Department of Welding, Material Forming and Allied Processes, Togliatti State University, Togliatti, Russia:

A. I. Kovtunov, Professor, Doctor of Technical Sciences
Yu. Yu. Khokhlov, Head of Laboratory, e-mail:
P. N. Selyanin, Lecturer


Titanium aluminide- and nickel aluminide-based alloys are distinguished by a unique set of mechanical and performance properties and can be successfully used as heat-resistant coatings on products made of titanium, nickel and their alloys. The simplest, most productive and versatile method of coating formation is liquid-phase dipping into aluminum melt followed by diffusion annealing. During dipping, an aluminum layer is formed on the surface of the products, which transforms into a layer of aluminides during high-temperature soaking. This paper describes a study that looked at the formation of titanium aluminide- and nickel aluminide-based coatings on titanium and nickel by liquidphase aluminizing followed by diffusion annealing. To achieve adhesive bonding between aluminum and nickel and titanium, the surfaces of the latter were pre-activated with a KF – AlF3 flux of eutectic concentration (Nocoloc flux). The paper demonstrates the effect of high-temperature soaking on the kinetics of phase and structural transformations in titanium aluminide- and nickel aluminide-based coatings.

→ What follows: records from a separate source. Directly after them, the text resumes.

(* ===== verification/Bench.v ===== *)
(** * The benchmark programs (src/bench_nsr_e2e.c, src/bench_nsr.c)

    The end-to-end benchmark starts one gatekeeper and one logic process, keeps the
    last snapshot it finds on their ring and, after the time that was asked for,
    prints the sums of its counters.  The two processes are those of System.v, with
    the interval and the target of the command line; neither is ever restarted.  The
    texts, the elapsed time and the processor affinity are left out. *)

From stdpp Require Import relations gmap.
From S2P Require Import Supervisor PluginConfig.
From S2P Require Import Prelude Telemetry ShmRing HopAlias Logic Icmp Gatekeeper GateSetup System Topology Accounting.

(** ** The command line *)

Record bench_args_t := mk_bench_args {
  ba_target : cstr;
  ba_duration : Z;
  ba_interval : Z;
}.

Definition bench_interval (interval_ms : Z) : Z :=
  if interval_ms <? 10 then 10 else if 1000 <? interval_ms then 1000 else interval_ms.

(** [None]: the usage is printed and the program fails. *)
Definition bench_arguments (argv : list cstr) : option bench_args_t :=
  match argv with
  | _ :: target :: rest =>
      let duration := match rest with d :: _ => atoi d | [] => 10 end in
      let interval_ms := match rest with _ :: i :: _ => atoi i | _ => 50 end in
      Some (mk_bench_args target (u32 duration) (bench_interval interval_ms))
  | _ => None
  end.

Definition bench_config (a : bench_args_t) : nsr_config_t :=
  mk_config (ba_interval a) (strncpy 47 (ba_target a)) [].

(** ** The run *)

(** [bn_gk_pid], [bn_logic_pid]: what [fork] returned. *)
Record bench_t := mk_bench {
  bn_gk_pid : Z;
  bn_logic_pid : Z;
  bn_pipe : pipeline;
  bn_last : nsr_telemetry_state_t;
  bn_running : bool;
}.

Section Bench.
  Context (clock : nat -> Z) (inet_ntop : bool -> list Z -> cstr) `{Inet}.

(** The rings and the configuration are zeroed; [fd]: the socket of the gatekeeper. *)
Definition bench_start (a : bench_args_t) (gk_pid logic_pid : Z) : bench_t :=
  mk_bench gk_pid logic_pid
    (mk_pipeline (logic_init clock (bench_config a)) (started_gk gk_pid) (mk_rings empty_ring empty_ring empty_large))
    zero_telemetry true.

(** One round of the inner loop: [None] when there is no snapshot. *)
Definition bench_refresh (b : bench_t) : option (option bench_t) :=
  let '(mk_pipeline st g rg) := bn_pipe b in
  r ← nsr_shm_ring_large_pop (l2t rg);
  match r with
  | (Some new_state, l2t') =>
      Some (Some (mk_bench (bn_gk_pid b) (bn_logic_pid b) (mk_pipeline st g (mk_rings (g2l rg) (l2g rg) l2t'))
        new_state (bn_running b)))
  | (None, _) => Some None
  end.

(** SIGINT and SIGALRM. *)
Definition bench_signal (b : bench_t) : bench_t :=
  mk_bench (bn_gk_pid b) (bn_logic_pid b) (bn_pipe b) (bn_last b) false.

Definition bench_kills (b : bench_t) : list (Z * signal) := [(bn_gk_pid b, SIGTERM); (bn_logic_pid b, SIGTERM)].

(** [total_sent] and [total_recv], which are unsigned. *)
Definition bench_totals (b : bench_t) : Z * Z :=
  foldl (fun '(total_sent, total_recv) h => (u32 (total_sent + sent h), u32 (total_recv + recv h))) (0, 0) (hops (bn_last b)).

(** The three processes in any order, as long as no counter is near its limit; a
    process runs when its [fork] returned a process, the gatekeeper when it got
    through its start. *)
Inductive bench_step (a : bench_args_t) (fd : Z) : bench_t -> bench_t -> Prop :=
| bench_engine gp lp st g rg st' rg' last on :
    0 < lp -> room (mk_pipeline st g rg) -> logic_iteration clock inet_ntop st (ba_interval a) rg = Done (st', rg') ->
    bench_step a fd (mk_bench gp lp (mk_pipeline st g rg) last on) (mk_bench gp lp (mk_pipeline st' g rg') last on)
| bench_keeper gp lp st g rg now accepted batches msgs g' l2g' g2l' is_v6 dest g0 last on :
    0 < gp -> room (mk_pipeline st g rg) -> gk_start (ba_target a) gp fd = Some (is_v6, dest, g0) -> Forall (batch_ok is_v6) batches ->
    gk_iteration g is_v6 now accepted batches (l2g rg) (g2l rg) = GkDone (msgs, g', l2g', g2l') ->
    bench_step a fd (mk_bench gp lp (mk_pipeline st g rg) last on)
      (mk_bench gp lp (mk_pipeline st g' (mk_rings g2l' l2g' (l2t rg))) last on)
| bench_polls b b' : room (bn_pipe b) -> bench_refresh b = Some (Some b') -> bench_step a fd b b'
| bench_signalled b : bench_step a fd b (bench_signal b).

Context (clock_range : forall n, 0 <= clock n < 2 ^ 64) (ntop_ok : forall v6 bytes, text_ok (inet_ntop v6 bytes)).

Definition fair (tel : nsr_telemetry_state_t) : Prop := Forall (fun h => 0 <= recv h <= sent h) (hops tel).

(** The accounting of the two processes holds, and the last snapshot is sound. *)
Definition bench_inv (b : bench_t) : Prop := account (bn_pipe b) /\ fair (bn_last b).

Lemma bench_step_inv a fd b b' : bench_step a fd b b' -> bench_inv b -> bench_inv b'.
Proof.
  intros Hs [Hac Hl]. destruct Hs as [gp lp st g rg st' rg' last on Hp Hr Hit|gp lp st g rg now acc bs msgs g' l2g' g2l' v6 dest g0 last on Hp Hr Hst Hb Hit
    |b b' Hr Href|b]; cbn [bn_pipe bn_last] in *.
  - split; [|done]. eapply (counted_step_account clock inet_ntop clock_range ntop_ok false); [|exact Hac].
    apply counted_runs; [done|]. by eapply engine_runs.
  - split; [|done]. eapply (counted_step_account clock inet_ntop clock_range ntop_ok v6); [|exact Hac].
    apply counted_runs; [done|]. by eapply keeper_runs.
  - destruct b as [gp lp [st g rg] last on]. unfold bench_refresh in Href. cbn [bn_pipe bn_last bn_gk_pid bn_logic_pid bn_running] in *.
    destruct (nsr_shm_ring_large_pop (l2t rg)) as [[[tel|] l2t']|] eqn:Ep; cbn in Href; [|done..]. injection Href as <-.
    split; cbn [bn_pipe bn_last].
    + eapply (counted_step_account clock inet_ntop clock_range ntop_ok false); [|exact Hac].
      apply counted_runs; [done|]. by eapply renderer_pops.
    + destruct Hac as [(_ & _ & _ & _ & H3 & _) _ _ Hsn]. cbn [rings] in *.
      destruct (large_pop_spec (l2t rg) H3) as (o & r' & Hp & _ & Ho & _). rewrite Ep in Hp. injection Hp as <- _.
      destruct (lcontents (l2t rg)) as [|t ts]; [done|]. injection Ho as ->. by inversion_clear Hsn as [|? ? [_ ?] _].
  - done.
Qed.

Definition sum_of (f : nsr_hop_info_t -> Z) (hs : list nsr_hop_info_t) : Z := foldr Z.add 0 (map f hs).

Lemma totals_sums s r hs :
  foldl (fun '(ts, tr) h => (u32 (ts + sent h), u32 (tr + recv h))) (u32 s, u32 r) hs = (u32 (s + sum_of sent hs), u32 (r + sum_of recv hs)).
Proof.
  revert s r. induction hs as [|h hs IH]; intros s r; cbn [foldl sum_of map foldr]; [by rewrite !Z.add_0_r|].
  assert (Hu : forall x y, u32 (u32 x + y) = u32 (x + y)) by (intros; unfold u32, wrap; by rewrite Zplus_mod_idemp_l).
  rewrite !Hu, IH. unfold sum_of. by rewrite !Z.add_assoc.
Qed.

Lemma sum_fair hs : Forall (fun h => 0 <= recv h <= sent h) hs -> 0 <= sum_of recv hs <= sum_of sent hs.
Proof. unfold sum_of. induction 1; cbn [map foldr]; lia. Qed.

(** The result the benchmark prints is consistent: at any time, however the
    processes interleave and whatever the network delivers, the observations it
    counts are at most the probes it counts, when these fit their counter. *)
Theorem bench_result_is_sound a fd gk_pid logic_pid b :
  text_ok (ba_target a) -> rtc (bench_step a fd) (bench_start a gk_pid logic_pid) b ->
  sum_of sent (hops (bn_last b)) < 2 ^ 32 ->
  bench_totals b = (sum_of sent (hops (bn_last b)), sum_of recv (hops (bn_last b))) /\ (bench_totals b).2 <= (bench_totals b).1.
Proof.
  intros Ht Hr Hsum. assert (Hinv : bench_inv b).
  { apply (rtc_ind_r bench_inv (bench_start a gk_pid logic_pid)) in Hr; [done| |intros y z _ Hs; by apply (bench_step_inv a fd)].
    split; [|repeat constructor; done]. destruct Ht as (Hne & Hnul & Hlen).
    assert (Hcfg : text_ok (cf_target_ip (bench_config a))).
    { cbn. unfold strncpy. by rewrite take_ge by lia. }
    pose proof (account_init clock inet_ntop clock_range ntop_ok (bench_config a) (u16 gk_pid) Hcfg) as Hac. exact Hac. }
  destruct Hinv as [_ Hf]. pose proof (sum_fair _ Hf) as Hs. unfold bench_totals.
  change (0, 0) with (u32 0, u32 0). rewrite totals_sums. unfold u32, wrap. rewrite !Z.mod_small by lia. cbn. split; [done|lia].
Qed.

End Bench.

(** The interval is in the range of the program; the target is that of the logic
    process, cut to its array. *)
Lemma bench_arguments_ok argv a :
  bench_arguments argv = Some a -> 10 <= ba_interval a <= 1000 /\ 0 <= ba_duration a < 2 ^ 32 /\
  (length (cf_target_ip (bench_config a)) <= 47)%nat.
Proof.
  destruct argv as [|p [|t rest]]; [done..|]. intros [= <-]. cbn [ba_interval ba_duration bench_config cf_target_ip ba_target].
  split; [unfold bench_interval; split_ifs; lia|]. split; [apply u32_range|]. unfold strncpy. rewrite length_take. lia.
Qed.

(** ** The micro-benchmark *)

(** The loop over [count] probes. *)
Definition integrity_sum (count : nat) : Z :=
  foldl (fun sum i => u64 (sum + compute_integrity_fast (Z.of_nat i mod 64) (u16 (Z.of_nat i)))) 0 (seq 0 count).

(** ** A run: probes are sent, and the snapshot is taken from the ring *)

Definition demo_args : bench_args_t := mk_bench_args (str "192.0.2.7") 5 10.

Definition engine_then_poll (b : bench_t) : option bench_t :=
  let '(mk_bench gp lp (mk_pipeline st g rg) last on) := b in
  match logic_iteration sample_clock sample_ntop st 10 rg with
  | Done (st', rg') => r ← bench_refresh (mk_bench gp lp (mk_pipeline st' g rg') last on); r
  | _ => None
  end.

Definition enough_room (b : bench_t) : bool :=
  let '(mk_bench gp lp (mk_pipeline st g rg) last on) := b in
  match logic_iteration sample_clock sample_ntop st 10 rg with
  | Done (st', rg') => roomb (mk_pipeline st g rg) && roomb (mk_pipeline st' g rg')
  | _ => false
  end.

Lemma engine_then_poll_steps `{Inet} a fd gp lp p last on b' :
  0 < lp -> ba_interval a = 10 -> enough_room (mk_bench gp lp p last on) = true -> engine_then_poll (mk_bench gp lp p last on) = Some b' ->
  rtc (bench_step sample_clock sample_ntop a fd) (mk_bench gp lp p last on) b'.
Proof.
  intros Hp Hi Hroom Hb. destruct p as [st g rg]. unfold engine_then_poll in Hb. unfold enough_room in Hroom.
  destruct (logic_iteration sample_clock sample_ntop st 10 rg) as [[st' rg']|?|] eqn:E; [|done..].
  apply andb_true_iff in Hroom as [R1 R2]. apply bind_Some in Hb as (r & Hr & ->).
  eapply rtc_l; [eapply bench_engine; [done|by apply roomb_room|by rewrite Hi]|].
  eapply rtc_l; [eapply bench_polls; [by apply roomb_room|exact Hr]|]. apply rtc_refl.
Qed.

(** A run that can be computed, with a check of its result. *)
Lemma one_run (F : bench_t -> option bench_t) (R : bench_t -> bench_t -> bool) b :
  (b' ← F b; Some (R b b')) = Some true -> exists b', F b = Some b' /\ R b b' = true.
Proof. intros H. apply bind_Some in H as (b' & E & [= H]). by exists b'. Qed.

Definition demo_check (b b' : bench_t) : bool := enough_room b && bool_decide (bench_totals b' = (28, 0)).

Lemma demo_bench_runs :
  exists b', engine_then_poll (bench_start sample_clock demo_args 7 8) = Some b' /\
    demo_check (bench_start sample_clock demo_args 7 8) b' = true.
Proof. apply one_run. vm_compute. reflexivity. Qed.

Lemma bench_result_is_sound_witness `{Inet} :
  exists b, bench_totals b = (28, 0) /\ rtc (bench_step sample_clock sample_ntop demo_args 5) (bench_start sample_clock demo_args 7 8) b /\
    (sum_of sent (hops (bn_last b)) < 2 ^ 32 -> (bench_totals b).2 <= (bench_totals b).1).
Proof.
  destruct demo_bench_runs as (b & E & HR). apply andb_true_iff in HR as [R T]. exists b.
  pose proof (bool_decide_eq_true_1 _ T) as Ht.
  assert (Hrun : rtc (bench_step sample_clock sample_ntop demo_args 5) (bench_start sample_clock demo_args 7 8) b).
  { apply engine_then_poll_steps; [lia|done|exact R|exact E]. }
  split; [exact Ht|]. split; [exact Hrun|]. intros Hs.
  apply (bench_result_is_sound sample_clock sample_ntop sample_clock_range sample_ntop_text demo_args 5 7 8 b); [|exact Hrun|exact Hs].
  split; [discriminate|]. split; [|cbn; lia]. apply (bool_decide_unpack _). vm_compute. exact I.
Defined.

The study helped establish how the time of high-temperature soaking of aluminized samples at 950 оС influences the weight and the oxidation rate of titanium and nickel samples with aluminide coatings. The aluminized nickel samples were found to have higher heat resistance than the aluminized titanium ones. The nickel aluminide-coated nickel samples tend to change their weight and oxidation rate 20 times less than the aluminized titanium samples.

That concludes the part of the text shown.